Go through the data from its first line and retype each line, stopping once the line containing "acc)%Z) 0%Z cs)." has been retyped.

----------

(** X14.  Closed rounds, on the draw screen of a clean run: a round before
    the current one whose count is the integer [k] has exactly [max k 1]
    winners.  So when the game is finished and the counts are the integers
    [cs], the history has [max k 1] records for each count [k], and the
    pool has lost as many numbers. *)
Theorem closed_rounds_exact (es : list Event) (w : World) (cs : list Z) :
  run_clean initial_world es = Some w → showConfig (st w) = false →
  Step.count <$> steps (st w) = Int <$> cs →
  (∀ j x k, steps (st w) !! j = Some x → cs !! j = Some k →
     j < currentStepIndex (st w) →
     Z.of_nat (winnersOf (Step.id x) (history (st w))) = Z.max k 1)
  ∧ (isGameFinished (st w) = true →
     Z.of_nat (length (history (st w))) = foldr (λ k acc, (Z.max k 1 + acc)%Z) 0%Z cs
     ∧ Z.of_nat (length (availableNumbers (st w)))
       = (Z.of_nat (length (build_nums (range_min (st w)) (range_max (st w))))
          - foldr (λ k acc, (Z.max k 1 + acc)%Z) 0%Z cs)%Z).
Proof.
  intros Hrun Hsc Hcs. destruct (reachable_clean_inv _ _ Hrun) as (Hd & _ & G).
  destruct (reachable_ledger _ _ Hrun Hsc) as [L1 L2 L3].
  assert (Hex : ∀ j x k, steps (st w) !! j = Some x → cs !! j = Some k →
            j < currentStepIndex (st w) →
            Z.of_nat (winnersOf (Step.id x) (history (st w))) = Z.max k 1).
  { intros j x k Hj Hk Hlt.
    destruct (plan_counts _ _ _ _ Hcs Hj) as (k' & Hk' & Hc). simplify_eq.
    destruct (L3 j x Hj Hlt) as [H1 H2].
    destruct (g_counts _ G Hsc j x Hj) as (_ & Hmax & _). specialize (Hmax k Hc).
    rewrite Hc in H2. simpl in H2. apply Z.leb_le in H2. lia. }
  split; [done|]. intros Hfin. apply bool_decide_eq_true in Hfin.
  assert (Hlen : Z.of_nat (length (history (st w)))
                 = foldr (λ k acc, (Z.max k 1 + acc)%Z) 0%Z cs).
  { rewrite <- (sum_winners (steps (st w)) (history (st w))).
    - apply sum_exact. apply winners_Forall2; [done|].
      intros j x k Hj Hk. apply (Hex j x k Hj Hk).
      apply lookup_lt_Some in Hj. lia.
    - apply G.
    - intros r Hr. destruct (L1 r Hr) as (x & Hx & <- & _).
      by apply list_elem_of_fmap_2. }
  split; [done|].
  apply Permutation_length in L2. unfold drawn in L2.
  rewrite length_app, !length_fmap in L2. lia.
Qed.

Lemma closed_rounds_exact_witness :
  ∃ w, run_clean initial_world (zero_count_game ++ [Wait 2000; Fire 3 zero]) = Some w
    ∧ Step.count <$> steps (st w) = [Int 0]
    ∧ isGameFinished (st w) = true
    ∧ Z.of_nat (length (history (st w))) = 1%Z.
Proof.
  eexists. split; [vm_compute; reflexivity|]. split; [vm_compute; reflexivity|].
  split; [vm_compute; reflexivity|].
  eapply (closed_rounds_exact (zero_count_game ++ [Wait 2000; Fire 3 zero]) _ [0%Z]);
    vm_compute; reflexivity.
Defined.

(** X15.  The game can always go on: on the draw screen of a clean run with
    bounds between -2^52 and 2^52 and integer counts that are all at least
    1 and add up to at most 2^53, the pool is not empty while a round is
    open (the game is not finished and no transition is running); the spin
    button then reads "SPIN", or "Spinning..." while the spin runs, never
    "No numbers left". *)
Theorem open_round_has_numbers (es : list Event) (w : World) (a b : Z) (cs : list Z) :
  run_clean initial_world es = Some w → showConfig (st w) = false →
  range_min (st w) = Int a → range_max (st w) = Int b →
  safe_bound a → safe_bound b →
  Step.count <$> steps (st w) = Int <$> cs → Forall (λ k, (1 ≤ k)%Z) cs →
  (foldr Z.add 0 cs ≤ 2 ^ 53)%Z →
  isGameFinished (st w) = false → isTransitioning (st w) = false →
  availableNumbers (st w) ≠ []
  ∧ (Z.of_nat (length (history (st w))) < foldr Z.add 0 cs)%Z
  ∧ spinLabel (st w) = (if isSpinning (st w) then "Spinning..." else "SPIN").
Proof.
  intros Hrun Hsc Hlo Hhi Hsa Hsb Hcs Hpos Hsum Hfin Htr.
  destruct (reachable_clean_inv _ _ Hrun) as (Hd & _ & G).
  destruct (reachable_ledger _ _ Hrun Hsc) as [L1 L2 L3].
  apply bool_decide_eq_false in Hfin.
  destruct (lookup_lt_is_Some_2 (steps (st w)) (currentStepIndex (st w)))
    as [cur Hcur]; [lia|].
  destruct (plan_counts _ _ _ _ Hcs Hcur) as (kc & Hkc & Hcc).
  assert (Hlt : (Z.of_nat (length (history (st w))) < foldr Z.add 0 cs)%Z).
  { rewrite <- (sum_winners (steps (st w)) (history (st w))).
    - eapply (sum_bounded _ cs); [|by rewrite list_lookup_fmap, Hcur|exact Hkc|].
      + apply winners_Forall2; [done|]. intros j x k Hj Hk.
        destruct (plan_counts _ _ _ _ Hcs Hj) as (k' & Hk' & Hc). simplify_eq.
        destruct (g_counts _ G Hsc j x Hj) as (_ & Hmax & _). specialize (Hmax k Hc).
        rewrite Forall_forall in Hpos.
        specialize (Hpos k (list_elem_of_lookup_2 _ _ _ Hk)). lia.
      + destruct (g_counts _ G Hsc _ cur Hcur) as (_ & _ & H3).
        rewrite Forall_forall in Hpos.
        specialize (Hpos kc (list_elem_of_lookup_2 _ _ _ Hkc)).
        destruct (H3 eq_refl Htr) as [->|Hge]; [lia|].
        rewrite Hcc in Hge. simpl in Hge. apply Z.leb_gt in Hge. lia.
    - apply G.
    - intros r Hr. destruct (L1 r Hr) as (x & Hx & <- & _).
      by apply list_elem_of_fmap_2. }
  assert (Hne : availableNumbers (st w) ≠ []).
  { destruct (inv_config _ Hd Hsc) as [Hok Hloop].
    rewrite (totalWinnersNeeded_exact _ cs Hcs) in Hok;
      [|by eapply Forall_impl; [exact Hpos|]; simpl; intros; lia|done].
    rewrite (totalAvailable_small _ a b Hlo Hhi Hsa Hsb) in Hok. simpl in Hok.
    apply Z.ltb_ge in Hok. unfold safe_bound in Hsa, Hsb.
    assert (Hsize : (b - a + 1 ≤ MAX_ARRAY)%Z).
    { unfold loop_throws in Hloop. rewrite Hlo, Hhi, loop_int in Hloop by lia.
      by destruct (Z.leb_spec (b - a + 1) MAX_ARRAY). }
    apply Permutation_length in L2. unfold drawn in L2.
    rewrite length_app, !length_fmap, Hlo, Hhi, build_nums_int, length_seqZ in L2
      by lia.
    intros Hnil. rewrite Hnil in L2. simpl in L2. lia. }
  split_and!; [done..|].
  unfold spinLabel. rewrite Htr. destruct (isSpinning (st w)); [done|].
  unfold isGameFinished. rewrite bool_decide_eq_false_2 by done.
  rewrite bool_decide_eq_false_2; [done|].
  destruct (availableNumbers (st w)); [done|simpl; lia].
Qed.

----------

> _REPLY_:
(** X14.  Closed rounds, on the draw screen of a clean run: a round before
    the current one whose count is the integer [k] has exactly [max k 1]
    winners.  So when the game is finished and the counts are the integers
    [cs], the history has [max k 1] records for each count [k], and the
    pool has lost as many numbers. *)
Theorem closed_rounds_exact (es : list Event) (w : World) (cs : list Z) :
  run_clean initial_world es = Some w → showConfig (st w) = false →
  Step.count <$> steps (st w) = Int <$> cs →
  (∀ j x k, steps (st w) !! j = Some x → cs !! j = Some k →
     j < currentStepIndex (st w) →
     Z.of_nat (winnersOf (Step.id x) (history (st w))) = Z.max k 1)
  ∧ (isGameFinished (st w) = true →
     Z.of_nat (length (history (st w))) = foldr (λ k acc, (Z.max k 1 + acc)%Z) 0%Z cs
     ∧ Z.of_nat (length (availableNumbers (st w)))
       = (Z.of_nat (length (build_nums (range_min (st w)) (range_max (st w))))
          - foldr (λ k acc, (Z.max k 1 + acc)%Z) 0%Z cs)%Z).
Proof.
  intros Hrun Hsc Hcs. destruct (reachable_clean_inv _ _ Hrun) as (Hd & _ & G).
  destruct (reachable_ledger _ _ Hrun Hsc) as [L1 L2 L3].
  assert (Hex : ∀ j x k, steps (st w) !! j = Some x → cs !! j = Some k →
            j < currentStepIndex (st w) →
            Z.of_nat (winnersOf (Step.id x) (history (st w))) = Z.max k 1).
  { intros j x k Hj Hk Hlt.
    destruct (plan_counts _ _ _ _ Hcs Hj) as (k' & Hk' & Hc). simplify_eq.
    destruct (L3 j x Hj Hlt) as [H1 H2].
    destruct (g_counts _ G Hsc j x Hj) as (_ & Hmax & _). specialize (Hmax k Hc).
    rewrite Hc in H2. simpl in H2. apply Z.leb_le in H2. lia. }
  split; [done|]. intros Hfin. apply bool_decide_eq_true in Hfin.
  assert (Hlen : Z.of_nat (length (history (st w)))
                 = foldr (λ k acc, (Z.max k 1 + acc)%Z) 0%Z cs).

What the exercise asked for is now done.